Julia Stein traces, in “Iraqi Poets Society,” the poetic
impact of the US military invasion and overthrow of the monstrous dictator
Saddam Hussein:
…dreams grew that poems would
erase
all the roadside bombs…
Iraqi poets now were breathing
poems again.
For a few days, a few weeks, a
few months, poems sprouted…
up and down the Baghdad streets.
When they began the terrible
count:
“One poet was threatened. One
was kidnapped.
One was killed. One fled
abroad.”…
… suicide bombs exploded on the
street
leaving corpses and the wounded.
Many of the poems in this collection are by poets from
other parts of the world raising their voices against the corrosive violence that
swirls like desert sand storms through their homelands and other places they
care about—Central America, Palestine/Israel, across the Middle East, North
Africa. A poet from Tunisia, Tahar Bekri, worries about what is tearing
Afghanistan apart. A poet from Morocco living in Belgium, Taha Adnan, worries
about a friend’s Facebook page being overshadowed by nationalistic flags in a
revolution-and-reaction-torn homeland.
Other poems are by American veterans of our wars in
Korea, Vietnam, Iraq and around the world. Brian Turner writes in “VA Hospital
Confessional” about battles that continue long after coming home.

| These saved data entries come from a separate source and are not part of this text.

Definition fs_rename (a b : string) (s : gmap string node) : outcome (gmap string node) :=
  match s !! a with
  | None => Raise FileNotFoundError
  | Some n =>
      match n, s !! b with
      | File, Some Dir => Raise IsADirectoryError
      | Dir, Some File => Raise NotADirectoryError
      | _, _ => Ok (<[b := n]> (delete a s))
      end
  end.

Definition fs_create (p : string) (s : gmap string node) : outcome (gmap string node) :=
  match s !! p with
  | Some Dir => Raise IsADirectoryError
  | _ => Ok (<[p := File]> s)
  end.

Definition fs_read (p : string) (s : gmap string node) : outcome (gmap string node) :=
  match s !! p with
  | Some File => Ok s
  | Some Dir => Raise IsADirectoryError
  | None => Raise FileNotFoundError
  end.

Definition fs_exists (p : string) (s : gmap string node) : bool :=
  bool_decide (is_Some (s !! p)).

Definition fs_isdir (p : string) (s : gmap string node) : bool :=
  bool_decide (s !! p = Some Dir).

Definition fs_listdir (s : gmap string node) : gset string := dom s.

Definition quiet (r : outcome (gmap string node)) : outcome (gmap string node * obs) :=
  match r with
  | Ok s => Ok (s, ONone)
  | Raise e => Raise e
  end.

(** The effect of one resolved call.  [os.listdir] is only ever applied to
    [os.getcwd()], which is not a literal, so it arrives without literal
    arguments and lists the working directory. *)
Definition exec (c : call) (s : gmap string node) : outcome (gmap string node * obs) :=
  match call_target c, call_args c with
  | Os fn, args =>
      if String.eqb fn "getcwd" then Ok (s, OCwd)
      else if String.eqb fn "listdir" then Ok (s, OListing (fs_listdir s))
      else match args with
           | [p] =>
               if String.eqb fn "mkdir" then quiet (fs_mkdir p s)
               else if String.eqb fn "rmdir" then quiet (fs_rmdir p s)
               else if String.eqb fn "path.exists" then Ok (s, OBool (fs_exists p s))
               else if String.eqb fn "path.isdir" then Ok (s, OBool (fs_isdir p s))
               else Raise Unsupported
           | [a; b] =>
               if String.eqb fn "rename" then quiet (fs_rename a b s)
               else Raise Unsupported
           | _ => Raise Unsupported
           end
  | Open, [p; mode] =>
      if starts_with "w" mode then quiet (fs_create p s)
      else if starts_with "r" mode then quiet (fs_read p s)
      else Raise Unsupported
  | Open, _ => Raise Unsupported
  | Pil attr, args =>
      match args with
      | [p] => if String.eqb attr "open" then quiet (fs_read p s) else Ok (s, ONone)
      | _ => Ok (s, ONone)
      end
  | PilObj meth, [p] =>
      if String.eqb meth "save" then quiet (fs_create p s) else Ok (s, ONone)
  | PilObj _, _ => Ok (s, ONone)
  | FileObj _, _ => Ok (s, ONone)
  | Other _, _ => Ok (s, ONone)
  end.

(** Run the calls in order; the first exception ends the run. *)
Fixpoint run (cs : list call) (s : gmap string node) : outcome (gmap string node * list obs) :=
  match cs with
  | [] => Ok (s, [])
  | c :: cs' =>
      match exec c s with
      | Raise e => Raise e
      | Ok (s', o) =>
          match run cs' s' with
          | Raise e => Raise e
          | Ok (s'', os) => Ok (s'', o :: os)
          end
      end
  end.

(** ** Derived views used in the statements *)

Definition unexecuted (c : value) : Prop :=
  cell_outputs c = Some [] ∧ cell_execution_count c = Some None.

Definition stored_outputs (c : value) : nat :=
  from_option length 0%nat (cell_outputs c).

Definition has_script (k : string) (t : value) : Prop :=
  is_Some (task_script k t).

Definition all_cell_sources : list string :=
  cell_source <$> concat (nb_cells <$> notebooks).

Definition all_task_scripts : list string :=
  concat (task_scripts <$> ws_tasks Workspace.root).

Definition task_names : list string :=
  omap task_name (ws_tasks Workspace.root).

(** *** File API calls of a notebook *)

Definition is_file_api (t : target) : bool :=
  match t with
  | Os _ | Open | FileObj _ => true
  | _ => false
  end.

Definition file_api_calls (nb : value) : list call :=
  List.filter (λ c, is_file_api (call_target c)) (notebook_calls nb).

Definition os_functions (nb : value) : list string :=
  omap (λ c, match call_target c with Os fn => Some fn | _ => None end)
       (notebook_calls nb).

Definition open_modes (nb : value) : list string :=
  omap (λ c, match call_target c, call_args c with
             | Open, [_; mode] => Some mode
             | _, _ => None
             end)
       (notebook_calls nb).

(** The operation kinds of the file API: directory creation, listing and
    removal, file read and write, existence check, rename. *)
Inductive fs_kind :=
| DirCreate | DirList | DirRemove | FileRead | FileWrite | ExistsCheck | Rename.

Definition fs_kind_of (c : call) : option fs_kind :=
  match call_target c with
  | Os fn =>
      if String.eqb fn "mkdir" then Some DirCreate
      else if String.eqb fn "listdir" then Some DirList
      else if String.eqb fn "rmdir" then Some DirRemove
      else if String.eqb fn "path.exists" || String.eqb fn "path.isdir"
      then Some ExistsCheck
      else if String.eqb fn "rename" then Some Rename
      else None
  | Open =>
      match call_args c with
      | [_; mode] =>
          if starts_with "r" mode then Some FileRead
          else if starts_with "w" mode then Some FileWrite
          else None
      | _ => None
      end
  | FileObj meth =>
      if String.eqb meth "read" then Some FileRead
      else if String.eqb meth "write" then Some FileWrite
      else None
  | _ => None
  end.

Definition listed_os_functions : list string :=
  ["mkdir"; "listdir"; "rmdir"; "path.exists"; "path.isdir"; "rename"].

Definition listed_open_modes : list string := ["r"; "w"].

(** *** Image-library calls of a notebook *)

Definition is_pil (t : target) : bool :=
  match t with
  | Pil _ | PilObj _ => true
  | _ => false
  end.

Some nights I hear a woman
screaming
Other nights I shoot the
crashing car.
When the boy brings us a platter
of fruit,
I mistake cantaloupe for a human
skull…
This collection of glass-smashed poetry tries to convey
the horrendous impact on people of the seemingly ceaseless wars that politicians
and the news media treat as backdrop to their preening self-promotions and heedless,
reckless, careless ambitions.
The next time you see a VIP wrap himself in the flag of honoring
the dead of 9/11 and calling for more war, remember these lines from Martin
Espada’s tribute to the workers from around the world who died in the towers:
…When the war began, from
Manhattan to Kabul
two constellations of smoke rose
and drifted to each other,
mingling in icy air, and one
said with an Afghan tongue:
Teach me to dance. We have no music here.
And the other said with a
Spanish tongue:
I will teach you. Music is all we have.